Docile, elle l’aida dans sa tâche. Il n’en banda que davantage de la voir prendre elle-même la pose, cambrant les reins, sur ses talons perchées.
Dans sa main, sa queue piaffait d’impatience.
Il souleva la jupe légère, se délecta de la fente luisante qu’elle lui offrait et sans attendre, se présenta à l’orifice. Il fit glisser son gland turgescent entre ses sillons humides tandis qu’elle ondulait en gémissant, trépignant d’impatience.
Tenant sa queue d’une main, il ouvrit son fruit juteux de l’autre et d’un trait, s’engouffra jusqu’à la garde !

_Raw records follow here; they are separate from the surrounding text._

(** A thread that sleeps does not keep the reactor from the others: while it polls its
    future or is parked it does not hold the lock, having unparked the "async-io" thread
    if it gave the lock up; a call that has returned has given back its count and unparked
    the "async-io" thread. *)
Theorem block_on_lock_discipline (n : Z) s (Hs : reachable n s) :
  (pc s = Polling ∨ pc s = Parked ∨ pc s = ParkedHog → lock s ≠ Mine) ∧
  (pc s = Waiting → lock s = Mine ∧ io_blocked s = true) ∧
  (pc s = ParkedHog → main_unparked s = true) ∧
  (pc s = Returned → count s = n ∧ main_unparked s = true ∧ lock s ≠ Mine).
Proof.
  apply inv_reachable in Hs as Hinv. split_and!.
  - intros Hpc Hl. pose proof (inv_may_hold _ _ Hinv Hl) as Hm.
    by destruct Hpc as [Hpc|[Hpc|Hpc]]; rewrite Hpc in Hm.
  - intros Hpc. split; [apply (inv_must_hold _ _ Hinv)|rewrite (inv_blocked _ _ Hinv)];
      by rewrite Hpc.
  - apply (inv_hog _ _ Hinv).
  - intros Hpc. split_and!.
    + rewrite (inv_count _ _ Hinv), decide_True by done. lia.
    + by apply (inv_returned _ _ Hinv).
    + intros Hl. pose proof (inv_may_hold _ _ Hinv Hl) as Hm. by rewrite Hpc in Hm.
Qed.
End properties.

(** * Witnesses *)

Fixpoint exec_all (es : list Ev) (s : State bool) : option (State bool) :=
  match es with
  | [] => Some s
  | e :: es => exec e s ≫= exec_all es
  end.

Lemma reachable_exec_all n es s s' :
  reachable n s → exec_all es s = Some s' → reachable n s'.
Proof.
  revert s. induction es as [|e es IH]; intros s Hs Hrun; cbn in Hrun; [by simplify_eq|].
  apply bind_Some in Hrun as (s1 & Hrun & Hrest). eapply IH; [|done]. by eapply reach_step.
Qed.

(** The thread goes to wait for I/O; then a waker finds it blocked, and notifies. *)
Definition waiting_run : list Ev :=
  [Run false; Run false; Run false; Run false; Run false; Run false; Wake; WakeCheck;
   WakeNotify].
(* ===== verification/Steps.v ===== *)
(** The steps of the interleaved system keep its invariant, and none that may be taken
    panics. *)
From S2P Require Import Prelude Std Deps Registration RefDeps World RefWorld Timers.
From S2P Require Import Source Reactor Ready System.
Import System.

Section facts.
Context {Slab Queue : Type → Type} {Reg Env : Type}.
Context `{SlabOps Slab, QueueOps Queue, EnvOps Env, RegOps Reg Env, EqDecision Reg, CallOps Reg Env}.
Context `{!SlabLaws Slab, !QueueLaws Queue, !ClockLaws Env, !NotifyLaws Env, !RegLaws Reg Env}.
Context `{!CallLaws Reg Env}.
Local Abbreviation World := (World Slab Queue Reg Env).
Local Abbreviation Source := (Source Slab Reg).
Local Abbreviation Sys := (Sys (Slab := Slab) (Queue := Queue) (Reg := Reg) (Env := Env)).
Implicit Types (w : World) (src : Source) (s : Sys).

(** ** What does not change the sources *)

Lemma interest_event_flag k (st : Directions Slab) d :
  ev_flag (interest_event k st) d = negb (is_empty (dir_get st d)).
Proof. by destruct d. Qed.

Lemma ticks_ok_later o t n n' : ticks_ok o t n → n ≤ n' → ticks_ok o t n'.
Proof. intros Hok Hle a b Ho. destruct (Hok a b Ho) as (? & ? & ?). split_and!; lia || done. Qed.

Lemma ticks_ok_delivered o t n : ticks_ok o t n → ticks_ok o n n.
Proof. intros Hok a b Ho. destruct (Hok a b Ho) as (? & ? & ?). split_and!; lia || (right; lia). Qed.

Lemma ticks_ok_now t n : 0 ≤ t ≤ n → ticks_ok (Some (n, t)) t n.
Proof. intros Ht a b [= <- <-]. split_and!; lia || by left. Qed.

(** A delivery after the ticks were taken. *)
Lemma ticks_ok_fresh a b t n :
  ticks_ok (Some (a, b)) t n → event_delivered (Some (a, b)) t = true ↔ a < t.
Proof.
  intros Hok. destruct (Hok a b eq_refl) as ((? & ?) & ? & Hcase).
  rewrite event_delivered_true. split.
  - intros (a' & b' & [= <- <-] & Ha & Hb). destruct Hcase; lia.
  - intros Hlt. exists a, b. split_and!; [done|lia|lia].
Qed.

Lemma dir_ok_later n n' log log' l d (x : Direction Slab) :
  dir_ok n log l d x → n ≤ n' → log ⊆ log' → (∀ t, (t, l, d) ∈ log' → (t, l, d) ∈ log) →
  dir_ok n' log' l d x.
Proof.
  intros [Ht Hl Hm Hs] Hle Hlog Hnew. split; [lia| |by eauto|by eapply ticks_ok_later].
  destruct Hl as [?|?]; [by left|right; by apply Hlog].
Qed.

(** Two live adapters are registered differently. *)
Lemma handles_distinct s l l' src src' :
  sys_ok s → l ∈ s_handles s → l' ∈ s_handles s →
  w_heap (s_w s) !! l = Some src → w_heap (s_w s) !! l' = Some src' →
  src_registration src = src_registration src' → l = l'.
Proof.
  intros Hok Hh Hh' Hl Hl' Hr.
  destruct (source_known _ _ _ _ _ _ _ _ (ok_source _ Hok _ _ Hl) Hh) as (ev & Hev & Hk).
  destruct (source_known _ _ _ _ _ _ _ _ (ok_source _ Hok _ _ Hl') Hh') as (ev' & Hev' & Hk').
  rewrite <- Hr, Hev in Hev'. injection Hev' as <-.
  destruct (ok_registered _ Hok l) as (src1 & Hl1 & Ht); [set_solver|].
  destruct (ok_registered _ Hok l') as (src2 & Hl2 & Ht'); [set_solver|].
  congruence.
Qed.

(** ** Who waits *)

(** What a step does to the wakers that are collected or have been woken. *)
Record onward s w' (ph' : Phase) (errs' : bool) : Prop := {
  onward_errs : errs' = false → s_errs s = false;
  onward_woken : w_woken (s_w s) `prefix_of` w_woken w';
  onward_collected : errs' = false → ∀ k m, k ∈ ph_wakers (s_ph s) →
    (m ≤ length (w_woken (s_w s)))%nat → k ∈ ph_wakers ph' ∨ k ∈ drop m (w_woken w');
}.

Lemma onward_same s w' ph' errs' :
  (errs' = false → s_errs s = false) → w_woken (s_w s) `prefix_of` w_woken w' →
  (errs' = false → ph_wakers (s_ph s) ⊆ ph_wakers ph') → onward s w' ph' errs'.
Proof. intros He Hw Hks. split; [done|done|]. intros He' k m Hk _. left. by apply Hks. Qed.

Lemma waiting_onward s w' ph' errs' (held held' : Prop) k n :
  onward s w' ph' errs' → (errs' = false → held → held' ∨ k ∈ ph_wakers ph') →
  waiting (s_errs s) (s_w s) (s_ph s) held k n → waiting errs' w' ph' held' k n.
Proof.
  intros [He [ks Hks] Hph] Hheld [Hn Hwh]. split.
  - rewrite Hks, length_app. lia.
  - intros He'. destruct (Hwh (He He')) as [Hh|[Hk|Hk]].
    + destruct (Hheld He' Hh); auto.
    + destruct (Hph He' k n Hk Hn); auto.
    + right. right. rewrite Hks, drop_app. apply elem_of_app. by left.
Qed.

Lemma waits_kept s w' ph' errs' :
  sys_ok s → onward s w' ph' errs' →
  (∀ id f k, s_futs s !! id = Some f → errs' = false → holds (s_w s) f k →
     holds w' f k ∨ k ∈ ph_wakers ph') →
  (∀ l d k, errs' = false → holds_dir (s_w s) l d k →
     holds_dir w' l d k ∨ k ∈ ph_wakers ph') →
  (∀ key k, errs' = false → live_timers (s_w s) !! key = Some k →
     live_timers w' !! key = Some k ∨ k ∈ ph_wakers ph') →
  waits_ok errs' w' ph' (s_futs s) (s_waits s) (s_handles s).
Proof.
  intros Hok Hon Hf Hp Ht. destruct (ok_waits _ Hok) as [Hwf Hwp Hwt]. split.
  - intros id k n Hw. destruct (Hwf _ _ _ Hw) as (f & Hid & Hwait). exists f. split; [done|].
    eapply waiting_onward; [done| |done]. by apply Hf with id.
  - intros l d k n Hw. destruct (Hwp _ _ _ _ Hw) as [Hin Hwait]. split; [done|].
    eapply waiting_onward; [done| |done]. apply Hp.
  - intros key k n Hw. eapply waiting_onward; [done| |by apply Hwt]. apply Ht.
Qed.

Elle sursauta avant de ronronner en ondulant, sur la queue engloutie.
Il s’arrêta, tentant de juguler l’afflux qui battait à tout rompre les flancs de son vit, essayant de ne pas céder à la pression des chairs qui l’aspirait. Elle piaffait d’impatience.
Cédant à son invitation, il la pilonna sans vergogne, s’agrippant à ses hanches, claquant son cul contre son bas ventre.
Elle le voulait, elle l’avait !
Ils jouirent rapidement, bruyamment, l’un et l’autre, à l'abri des tournesols, pour seuls témoins.